For me, that point is reached when trying to visualize a model of interacting black boxes that behave like humans except they’re cheaper to make. The world, which shattered once with the with the first replicator, and shattered for the second time with the emergence of human intelligence, somehow does not shatter a third time. Even in the face of blowups of brain size far greater than the size transition from chimpanzee brain to human brain; and changes in design far larger than the design transition from chimpanzee brains to human brains; and simple serial thinking speeds that are, maybe even right from the beginning, thousands or millions of times faster.
That’s the point where I, having spent my career trying to look inside the black box, trying to wrap my tiny brain around the rest of mind design space that isn’t like our small region of temperate weather, just can’t make myself believe that the Robin-world is really truly actually the way the future will be.

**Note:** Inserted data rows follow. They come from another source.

Lemma probes_cover p : 0 <= h < sz -> 0 <= p < sz -> p ∈ probes sz h.
Proof.
  intros Hh Hpr. pose proof prime_size_ok as Hok. destruct (half_spec _ Hok) as [E Hhalf].
  assert (length (rounds sz h 1 (Z.to_nat (half sz))) = (2 * Z.to_nat (half sz))%nat) as Hlen.
  { generalize (Z.to_nat (half sz)), 1. intros n. induction n as [|n IH]; intros j; cbn; [done|]. rewrite IH. lia. }
  assert (NoDup (probes sz h)) as Hnd.
  { unfold probes. constructor; [|apply NoDup_rounds; lia]. rewrite elem_of_rounds.
    intros (i & Hi & E'). assert (sz | i * i) as Hd.
    { destruct E' as [E'|E']; rewrite <- (Z.mod_small h sz Hh) in E' at 1;
        apply mod_eq_divide in E'; try lia.
      - replace (h - (h + i * i)) with (- (i * i)) in E' by ring. by apply Z.divide_opp_r.
      - by replace (h - (h - i * i)) with (i * i) in E' by ring. }
    apply (Znumtheory.prime_mult _ Hp) in Hd as [Hd|Hd];
      (by apply prime_not_divide in Hd; [|done|lia]). }
  assert (probes sz h ⊆+ seqZ 0 sz) as Hsub.
  { apply NoDup_submseteq; [done|]. intros x Hx%probes_range; [|done|done]. apply elem_of_seqZ. lia. }
  apply submseteq_length_Permutation in Hsub.
  - rewrite Hsub. apply elem_of_seqZ. lia.
  - unfold probes. cbn. rewrite length_seqZ, Hlen. lia.
Qed.
End cover.

(** ** The sizes in the table are such primes *)

Fixpoint no_divisor (fuel : nat) (d p : Z) : bool :=
  match fuel with
  | O => false
  | S fuel => if p <? d * d then true
              else if p mod d =? 0 then false else no_divisor fuel (d + 1) p
  end.

Lemma no_divisor_spec fuel d p :
  no_divisor fuel d p = true -> 0 < d -> forall n, d <= n -> n * n <= p -> ~ (n | p).
Proof.
  revert d. induction fuel as [|fuel IH]; intros d; cbn; [done|].
  intros H Hd n Hn Hnp. case_if_in H; [nia|]. case_if_in H; [done|].
  destruct (decide (n = d)) as [->|]; [|apply (IH (d + 1)); [done|lia|lia|done]].
  intros Hdiv. by apply Z.mod_divide in Hdiv; [|lia].
Qed.

Lemma no_divisor_prime fuel p : 1 < p -> no_divisor fuel 2 p = true -> Znumtheory.prime p.
Proof.
  intros Hp H. apply Znumtheory.prime_alt. split; [done|]. intros n Hn [c Hc].
  pose proof (no_divisor_spec _ _ _ H ltac:(lia)) as Hno.
  destruct (Z.le_gt_cases n c).
  - apply (Hno n); [lia|nia|]. by exists c.
  - apply (Hno c); [nia|nia|]. exists n. lia.
Qed.

Definition size_good (s : Z) : Prop := Znumtheory.prime s /\ s mod 4 = 3 /\ s < 2 ^ 31.

Lemma ihash_sizes_good s : s ∈ ihash_sizes -> s < 2 ^ 31 -> size_good s.
Proof.
  intros Hs Hlt.
  assert (forallb (fun s => (2 ^ 31 <=? s) || ((1 <? s) && no_divisor (Z.to_nat 50000) 2 s && (s mod 4 =? 3)))
            ihash_sizes = true) as H by (vm_compute; reflexivity).
  rewrite forallb_forall in H. apply list_elem_of_In, H in Hs.
  apply orb_true_iff in Hs as [Hs|Hs]; zbool; [lia|]. split; [by eapply no_divisor_prime|done].
Qed.

Lemma size_good_ok s : size_good s -> size_ok s.
Proof. intros (H1 & H2 & H3). by apply prime_size_ok. Qed.

Lemma live_items_full (l : list item) :
  length (live_items l) = length l <-> forall p it, l !! p = Some it -> live it.
Proof.
  unfold live_items. induction l as [|x l IH]; [by split|]. rewrite filter_cons.
  pose proof (length_filter live l). destruct (decide (live x)) as [L|L]; cbn; split.
  - intros [= E] [|p] it Hp; cbn in Hp; [by injection Hp as <-|by eapply (proj1 IH E)].
  - intros Hall. f_equal. apply IH. intros p it Hp. by apply (Hall (S p)).
  - lia.
  - intros Hall. by destruct (L (Hall 0%nat x eq_refl)).
Qed.

(** With such a size a search that finds no room has looked at every slot. *)
Lemma probes_full_iff ht k :
  ihash_ok ht -> size_good (size ht) -> probes_full ht k <-> nr_items ht = size ht.
Proof.
  intros Hok (Hpr & H4 & Hlt). pose proof (io_table _ Hok) as [Hs Hl].
  rewrite (io_count _ Hok). destruct (id Hs) as [H3 _].
  assert (Z.of_nat (length (live_items (items ht))) = size ht <->
          length (live_items (items ht)) = length (items ht)) as -> by lia.
  rewrite live_items_full. split.
  - intros Hfull p it Hp. pose proof (lookup_lt_Some _ _ _ Hp).
    destruct (Hfull (Z.of_nat p)) as (it' & Hp' & L).
    + apply probes_cover; try done; [by apply mod_range|lia].
    + rewrite Nat2Z.id in Hp'. congruence.
  - intros Hall x Hx. destruct (slot_exists ht x (io_table _ Hok)) as [it Hit].
    { eapply probes_range; [exact Hs|by apply mod_range|exact Hx]. }
    exists it. split; [done|by eapply Hall].
Qed.

(** ** Growing *)

Lemma empty_table_ok lrg sz lo ml cl cld lp :
  size_ok sz ->
  let ht := mk_ihash 0 lrg (replicate (Z.to_nat sz) (mk_item 0 0)) sz lo ml cl cld lp in
  ihash_ok ht /\ ihash_map ht = ∅.
Proof.
  intros Hs ht. assert (live_items (items ht) = []) as E.
  { cbn. unfold live_items. induction (Z.to_nat sz) as [|n IH]; [done|]. cbn [replicate].
    rewrite filter_cons. rewrite decide_False by (by intros [H _]). done. }
  split; [|unfold ihash_map; by rewrite E]. constructor.
  - constructor; [done|]. cbn. by rewrite length_replicate.
  - intros p it [-> _]%lookup_replicate [H _]. done.
  - by rewrite E.
Qed.

Definition items_map (l : list item) : gmap Z Z :=
  list_to_map (map (fun it => (key it, value it)) (live_items l)).

Lemma live_items_cons it l : live_items (it :: l) = if decide (live it) then it :: live_items l else live_items l.
Proof. apply filter_cons. Qed.

(** The count of items is the size of the map. *)
Lemma nr_items_map ht : ihash_ok ht -> nr_items ht = Z.of_nat (base.size (ihash_map ht)).
Proof.
  intros Hok. rewrite (io_count _ Hok). unfold ihash_map. rewrite map_size_list_to_map.
  - by rewrite length_map.
  - change (map (fun it => (key it, value it)) (live_items (items ht)))
      with ((fun it => (key it, value it)) <$> live_items (items ht)).
    rewrite <- list_fmap_compose. apply (NoDup_live_keys (items ht)). intros ????. by apply live_unique.
Qed.

Lemma not_live_test it : ~ live it -> (value it =? IHASH_EMPTY) || (value it =? IHASH_DELETED) = true.
Proof.
  intros L. apply orb_true_iff. rewrite !Z.eqb_eq. unfold live in L.
  destruct (decide (value it = IHASH_EMPTY)); [by left|right].
  destruct (decide (value it = IHASH_DELETED)); tauto.
Qed.

Lemma key_ok_same ht ht' k : same_table ht ht' -> key_ok ht k -> key_ok ht' k.
Proof. intros (_ & El & _). unfold key_ok. by rewrite El. Qed.

Lemma same_table_trans a b c : same_table a b -> same_table b c -> same_table a c.
Proof. unfold same_table. intuition congruence. Qed.

Lemma items_map_cons it l : live it -> items_map (it :: l) = <[key it := value it]> (items_map l).
Proof. intros L. unfold items_map. rewrite live_items_cons, decide_True by done. done. Qed.

Lemma items_map_None l k : k ∉ map key (live_items l) -> items_map l !! k = None.
Proof.
  intros H. apply not_elem_of_list_to_map.
  change (map (fun it => (key it, value it)) (live_items l))
    with ((fun it => (key it, value it)) <$> live_items l).
  by rewrite <- list_fmap_compose.
Qed.

Lemma rehash_spec fuel w l nt :
  ihash_ok nt -> size_good (size nt) -> half (size nt) <= Z.of_nat fuel ->
  NoDup (map key (live_items l)) ->
  (forall it, it ∈ live_items l -> key_ok nt (key it) /\ ihash_map nt !! key it = None) ->
  nr_items nt + Z.of_nat (length (live_items l)) < size nt ->
  exists nt', rehash fuel nt l w = Ret nt' /\ ihash_ok nt' /\ same_table nt nt' /\
    ihash_map nt' = items_map l ∪ ihash_map nt /\ cleaned nt' = cleaned nt /\
    nr_items nt' = nr_items nt + Z.of_nat (length (live_items l)).
Proof.
  revert nt. induction l as [|it l IH]; intros nt Hok Hsz Hf Hnd Hkeys Hroom.
  { exists nt. cbn. repeat (split; [done|]). split; [by rewrite (left_id_L ∅ (∪))|]. split; [done|lia]. }
  rewrite live_items_cons in Hnd, Hkeys, Hroom. cbn [rehash].
  destruct (decide (live it)) as [L|L].
  - destruct (id L) as [L1 L2]. rewrite (proj2 (Z.eqb_neq _ _) L1), (proj2 (Z.eqb_neq _ _) L2). cbn [orb].
    destruct (Hkeys it ltac:(by left)) as [Hk Hnone]. cbn [map length] in Hnd, Hroom.
    apply NoDup_cons in Hnd as [Hnin Hnd].
    destruct (replace_one_spec fuel nt (key it) (value it) w Hok Hk) as (r & -> & _ & _ & Hr); [by destruct it|done|].
    cbn [mbind exec_bind]. destruct (added r).
    2: { destruct Hr as (_ & _ & Hfull). apply probes_full_iff in Hfull; [lia|done|done]. }
    destruct Hr as (Hok1 & Hm1 & Hst1 & Hc1). rewrite Hnone in Hc1. cbn in Hc1.
    cbn [check mbind exec_bind]. destruct (id Hst1) as (Es & El & _).
    assert (nr_items (table r) = nr_items nt + 1) as En.
    { rewrite (nr_items_map _ Hok1), (nr_items_map _ Hok), Hm1, map_size_insert_None by done. lia. }
    destruct (IH (table r)) as (nt' & -> & Hok' & Hst' & Hm' & Hc' & En'); try done; try (rewrite Es; done); try lia.
    { intros it' Hit'. destruct (Hkeys it' ltac:(by right)) as [Hk' Hn'].
      split; [by eapply key_ok_same|]. rewrite Hm1, lookup_insert_ne; [done|].
      intros E. apply Hnin. rewrite E. apply list_elem_of_fmap. by exists it'. }
    exists nt'. split; [done|]. split; [done|]. split; [by eapply same_table_trans|].
    split; [|split].
    + rewrite Hm', Hm1, items_map_cons by done. rewrite <- insert_union_l.
      symmetry. apply insert_union_r. by apply items_map_None.
    + rewrite Hc', Hc1. by destruct (w && cleanup nt); rewrite app_nil_r.
    + rewrite En', En, live_items_cons, decide_True by done. cbn. lia.
  - rewrite (not_live_test _ L). destruct (IH nt) as (nt' & -> & Hr); try done.
    exists nt'. split; [done|]. unfold items_map in *. by rewrite live_items_cons, decide_False.
Qed.

(** A table as the operations leave it: without slots, or as above with keys
    that the items can hold. *)
Definition ihash_inv (ht : hurd_ihash) : Prop :=
  (size ht = 0 /\ items ht = [] /\ nr_items ht = 0) \/
  (ihash_ok ht /\ size_good (size ht) /\ forall k v, ihash_map ht !! k = Some v -> key_ok ht k).

(** The load factor is a percentage, and the table is not so large that the
    size of the next one does not fit a word. *)
Definition growable (ht : hurd_ihash) : Prop :=
  0 <= size ht /\ (size ht + 1) * 100 < 2 ^ 32 /\ 1 <= max_load ht <= 100 /\
  (size ht + 1) * 100 / max_load ht <= 230444239.

Definition grown_size (ht : hurd_ihash) : Z :=
  hurd_ihash_buffer_size (u32 (size ht + 1)) (large ht) (max_load ht) / ITEM_SIZE (large ht).

Lemma ihash_sizes_sorted l1 s l2 x : ihash_sizes = l1 ++ s :: l2 -> x ∈ l2 -> s < x.
Proof.
  assert (Sorted.StronglySorted Z.lt ihash_sizes) as Hs.
  { apply Sorted.Sorted_StronglySorted; [intros ???; lia|]. unfold ihash_sizes. repeat constructor. }
  intros E Hx. rewrite E in Hs. clear E. induction l1 as [|y l1 IH]; cbn in Hs.
  - apply Sorted.StronglySorted_inv in Hs as [_ Hs]. rewrite Forall_forall in Hs. by apply Hs.
  - apply IH. by apply Sorted.StronglySorted_inv in Hs as [Hs _].
Qed.

Lemma grown_size_spec ht :
  growable ht ->
  hurd_ihash_buffer_size (u32 (size ht + 1)) (large ht) (max_load ht) < SIZE_MAX /\
  size ht < grown_size ht /\ size_good (grown_size ht).
Proof.
  intros (H0 & H32 & Hml & Hle). unfold grown_size, hurd_ihash_buffer_size.
  replace (max_load ht =? 0) with false by (symmetry; apply Z.eqb_neq; lia).
  replace (100 <? max_load ht) with false by (symmetry; apply Z.ltb_ge; lia).
  replace (max_load ht <? 0) with false by (symmetry; apply Z.ltb_ge; lia).
  rewrite (u32_small (size ht + 1)), u32_small by lia.
  set (count := (size ht + 1) * 100 / max_load ht) in *.
  assert (size ht + 1 <= count) as Hc.
  { apply Z.div_le_lower_bound; [lia|]. rewrite Z.mul_comm. apply Z.mul_le_mono_nonneg_l; lia. }
  assert (forall s, s ∈ ihash_sizes -> count <= s -> exists s', find_size (fun s => count <=? s) = Some s' /\
            s' ∈ ihash_sizes /\ count <= s' <= s) as Hfind.
  { intros s Hs Hcs. unfold find_size. destruct (List.find _ _) as [s'|] eqn:E.
    - exists s'. split; [done|]. apply find_split in E as (l1 & l2 & E & Hl1 & Hs'). zbool.
      split; [rewrite E; set_solver|]. split; [done|]. rewrite E in Hs.
      apply elem_of_app in Hs as [Hs|[->|Hs]%elem_of_cons]; [|lia|].
      + specialize (Hl1 _ Hs). zbool. lia.
      + pose proof (ihash_sizes_sorted _ _ _ _ E Hs). lia.
    - pose proof (find_none _ _ E s (proj1 (list_elem_of_In _ _) Hs)) as Hn. cbv beta in Hn. zbool. lia. }
  destruct (Hfind 230444239) as (s & -> & Hs & Hcs); [|lia|].
  { unfold ihash_sizes. apply list_elem_of_In. cbn. tauto. }
  assert (0 < ITEM_SIZE (large ht) <= 12) as HI by (destruct (large ht); cbn; lia).
  rewrite u32_small by nia. unfold SIZE_MAX. rewrite Z.div_mul by lia.
  split; [nia|]. split; [lia|]. apply ihash_sizes_good; [done|lia].
Qed.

There are other things that seem like probable nodes of disagreement:
Robin Hanson’s description of Friendly AI development as “total war” that is harmful to even discuss, or his description of a realized Friendly AI as “a God to rule us all”. Robin must be visualizing an in-practice outcome very different from what I do, and this seems like a likely source of emotional fuel for the disagreement as well.
Conversely, Robin Hanson seems to approve of a scenario where lots of AIs, of arbitrary motives, constitute the vast part of the economic productivity of the Solar System, because he thinks that humans will be protected under the legacy legal system that grew continuously out of the modern world, and that the AIs will be unable to coordinate to transgress the legacy legal system for fear of losing their own legal protections. I tend to visualize a somewhat different outcome, to put it mildly; and would symmetrically be suspected of emotional unwillingness to accept that outcome as inexorable.
Robin doesn’t dismiss Cyc out of hand and even “hearts” it, which implies that we have an extremely different picture of how intelligence works.
Like Robin, I’m also feeling burned on this conversation, and I doubt we’ll finish it; but I should write at least two more posts to try to describe what I’ve learned, and some of the rules that I think I’ve been following.